The amyloid formation mechanism in human IAPP: dimers have β-strand monomer-monomer interfaces.

Early oligomerization of human IAPP (hIAPP) is responsible for β-cell death in the pancreas and is increasingly considered a primary pathological process linked to Type II Diabetes (T2D). Yet, the assembly mechanism remains poorly understood, largely due to the inability of conventional techniques to probe distributions or detailed structures of early oligomeric species. Here, we describe the first experimental data on the isolated and unmodified dimers of human (hIAPP) and nonamyloidogenic rat IAPP (rIAPP). The experiments reveal that the human IAPP dimers are more extended than those formed by rat IAPP and likely descend from extended monomers. Independent all-atom molecular dynamics simulations show that rIAPP forms compact helix and coil rich dimers, whereas hIAPP forms β-strand rich dimers that are generally more extended.

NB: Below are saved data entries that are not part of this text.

(* ===== verification/Lifecycle.v ===== *)
(** * The life of a call (src/call.c, over the whole daemon)

    A specification of what call.c keeps of a call - which call is current,
    whose ringing is timed, whose video is watched and with what readings,
    whose video has been given up, whose media is reported - as a transition
    system, and the proof that the daemon implements it: every state between
    two operations of the main thread, whatever the other threads do, represents
    a state the specification reaches. *)

From S2P Require Import Prelude Float32 Pjlib Env SimEnv State Framing Compact SimJson Wire JsonUtil Events Invariant Device Account Im Call Watchdog Dispatch Server ServerInput ServerLoop Liveness Config Startup System Threads.

(** ** The specification *)

(** [PJSUA_INVALID_ID] stands for no call; [sp_removed] are the
    video streams the daemon has asked pjsua to remove, with their calls, latest
    first. *)
Record call_spec := {
  sp_current : Z;
  sp_ringing : option Z;
  sp_watched : option (Z * list Z);
  sp_given_up : Z;
  sp_reported : option Z;
  sp_removed : list (Z * Z) }.
#[global] Instance call_spec_settable : Settable call_spec := fun v =>
  {| sp_current := sp_current v; sp_ringing := sp_ringing v; sp_watched := sp_watched v;
     sp_given_up := sp_given_up v; sp_reported := sp_reported v; sp_removed := sp_removed v |}.

Definition spec_start : call_spec :=
  {| sp_current := PJSUA_INVALID_ID; sp_ringing := None; sp_watched := None;
     sp_given_up := PJSUA_INVALID_ID; sp_reported := None; sp_removed := [] |}.

(** Giving up on the video of a call: it is marked, its stream removed, and
    nothing is watched any more. *)
Definition end_video (id stream : Z) (v : call_spec) : call_spec :=
  v <| sp_given_up := id |> <| sp_watched := None |>
    <| sp_removed := (id, stream) :: sp_removed v |>.

(** What makes the daemon act: a request that is run, a report of pjsua-lib on
    a call, the expiry of a timer, or something that does not concern calls. *)
Inductive cause : Type :=
| REQUEST | CALL_STATE (id : Z) | MEDIA_STATE (id : Z) | MEDIA_ERROR (id : Z)
| INCOMING (id : Z) | EXPIRY (t : timer) | OTHER.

Also, the simulations reveal that the monomer-monomer interfaces of the hIAPP dimers are dominated by β-strands and that β-strands can recruit coil or helix structured regions during the dimerization process. Our β-rich interface contrasts with an N-terminal helix-to-helix interface proposed in the literature but is consistent with existing experimental data on the self-interaction pattern of hIAPP, mutation effects, and inhibition effects of the N-methylation in the mutation region.